Tylko gdzie szukać tego problemu?
Czy w końcu te piloty które posiadam mogą się rozkodować? i czy wtedy jest jakaś procedura kodująca?
A poza tym przy jednym z kluczyków mam doczepiona jakąś blaszkę z przyklejonym papierkiem na którym już nic nie widać i podobnego kształtu plasticzek z jakimś kodem (chyba 5-znakowym). Co to to jest??
plasticzek z jakimś kodem (chyba 5-znakowym). Co to to jest??
To moze byc kod do immo lub kod do programowania pilota, nie chce zgadywac, poczekajmy na obszerniejsze glowy w tym temacie.
Puki co, to moge ci zaproponowac, zebys udal sie do jakiegos magika, w celu sprawdzenia pilota, bo czerwona dioda wcale nie swiadczy o poprawnym funkcjonowaniu pilota
_________________ .: Podpis użytkownika wymaga
edycji :.
Pomógł: 28 razy Dołączył: 12 Lip 2007 Posty: 564 Skąd: Wysokie Mazowieckie
Wysłany: Pon Wrz 24, 2007 08:02
Dokładnie tak. Literka plus cztery cyfry. I jest jeszcze taka blaszka ale na niej to już nic nie widać...
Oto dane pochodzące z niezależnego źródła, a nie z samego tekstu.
(** * Bitbucket MCP server: diff retrieval, cache and retry layer

    A shallow embedding of the diff subsystem of [src/client/bitbucket.ts]
    and of [utils/cache.ts], with the properties of the specification
    stated over it.

    Conventions of the embedding.
    - A JavaScript string is a [string] with one character for each UTF-16
      code unit, so that [String.length] is [s.length].  The code units
      modelled are U+0000..U+00FF; diff text outside that range is not
      modelled.  Each code unit above U+00FF in the fixed messages of the
      code (the emoji and the arrow of the two reports) is held as the
      unit [Text.wide].
    - A JavaScript number that the code uses as a counter, a timestamp or a
      size is a [Z]; the pacing delay of the transport layer, which can be
      NaN, is a [Transport.JsNumber].
    - [await]ed calls are modelled by their outcome: a value or a thrown
      error. *)

From Stdlib Require Import ZArith Ascii String List Lia Bool DecimalString Sorted Permutation.
From stdpp Require Import base option list strings gmap.

Local Open Scope string_scope.
Local Open Scope list_scope.
Local Open Scope Z_scope.

(** ** Text primitives *)

Module Text.

Definition nl : ascii := "010"%char.

(** [s.startsWith(p)] *)
Fixpoint startsWith (s p : string) : bool :=
  match p with
  | EmptyString => true
  | String a p' =>
      match s with
      | EmptyString => false
      | String b s' => Ascii.eqb a b && startsWith s' p'
      end
  end.

(** [s.endsWith(p)] *)
Fixpoint endsWith (s p : string) : bool :=
  String.eqb s p ||
  match s with
  | EmptyString => false
  | String _ r => endsWith r p
  end.

(** [s.includes(p)] *)
Fixpoint includes (s p : string) : bool :=
  startsWith s p ||
  match s with
  | EmptyString => false
  | String _ r => includes r p
  end.

(** [s.split('\n')]: never empty, the empty string gives one empty line. *)
Fixpoint split (s : string) : list string :=
  match s with
  | EmptyString => [EmptyString]
  | String c r =>
      if Ascii.eqb c nl then EmptyString :: split r
      else match split r with
           | h :: t => String c h :: t
           | [] => [String c EmptyString]
           end
  end.

(** The separator ["\n"]. *)
Definition LF : string := String nl EmptyString.
(** * BeBoPr R2 board configuration (bebopr_r2.c)

    A shallow embedding of the board-configuration and power-sequencing
    layer: the kernel variant detector, the pre-init orchestrator, the
    per-axis accessors, the calibration positions and the I/O power
    sequencer.  Module-level statics are fields of a record that is
    threaded through a small state monad; every call that leaves the
    module (uname, the four subsystem registrations, the EEPROM read, the
    GPIO writes, the diagnostics on stderr) is appended to a trace. *)

From Stdlib Require Import ZArith List String Ascii Bool Lia PrimFloat.
Import ListNotations.

Set Warnings "-inexact-float".
Local Open Scope string_scope.
Local Open Scope Z_scope.

(** ** Build-time selection

    The preprocessor symbols the file tests with [#if defined]. *)

Record build_config : Type := {
  BONE_ENA_PATCH : bool;
  BONE_BRIDGE : bool;
  BBB : bool;
  ADS1X15 : bool;
  LASER_CUTTER : bool
}.

(** ** Types declared in the headers *)

(** Modelled from the spec: the enumeration [kernel_type] of bebopr.h,
    "enumerated {unknown, 3.2-legacy, 3.8-device-tree, other}". *)
Inductive kernel_type : Type :=
| e_kernel_unknown
| e_kernel_3_2
| e_kernel_3_8
| e_kernel_other.

Definition kernel_type_eqb (a b : kernel_type) : bool :=
  match a, b with
  | e_kernel_unknown, e_kernel_unknown => true
  | e_kernel_3_2, e_kernel_3_2 => true
  | e_kernel_3_8, e_kernel_3_8 => true
  | e_kernel_other, e_kernel_other => true
  | _, _ => false
  end.

(** Modelled from the spec: the enumeration [axis_e], "one of a fixed
    enumerated set {X, Y, Z, E, ..., undefined}".  [other_axis n] stands
    for any value of the C enumeration type that is none of the four named
    ones; [n] is its integer value. *)
Inductive axis_e : Type :=
| x_axis
| y_axis
| z_axis
| e_axis
| other_axis (n : Z).

(** The identity tags created by [GENERATE_TAG]: one static character
    array per name, compared by address.  An enumeration has exactly that
    equality. *)
Inductive tag : Type :=
| bed_thermistor
| extruder_thermistor
| spare_ain
| pwm_laser_power
| temp_extruder
| temp_bed
| heater_extruder
| heater_bed
| pwm_extruder
| pwm_bed
| pwm_fan.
Przez parę dni będę miał ograniczony dostęp do internetu ale jakby ktoś coś mógł pomóc to piszcie. Jak już będę miał internet to się odezwę bo chciałbym to jakoś zrobić...
Pomógł: 387 razy Dołączył: 15 Mar 2007 Posty: 4424 Skąd: Oświęcim
Wysłany: Pon Wrz 24, 2007 15:39
A może dostałeś do swojego roverka takie skórzane etui z instrukcją? Tam w środku powinna była być karteczka wielkości karty kredytowej (wciśnięta w jedną z zakładek) z wszystkimi numerami do autka.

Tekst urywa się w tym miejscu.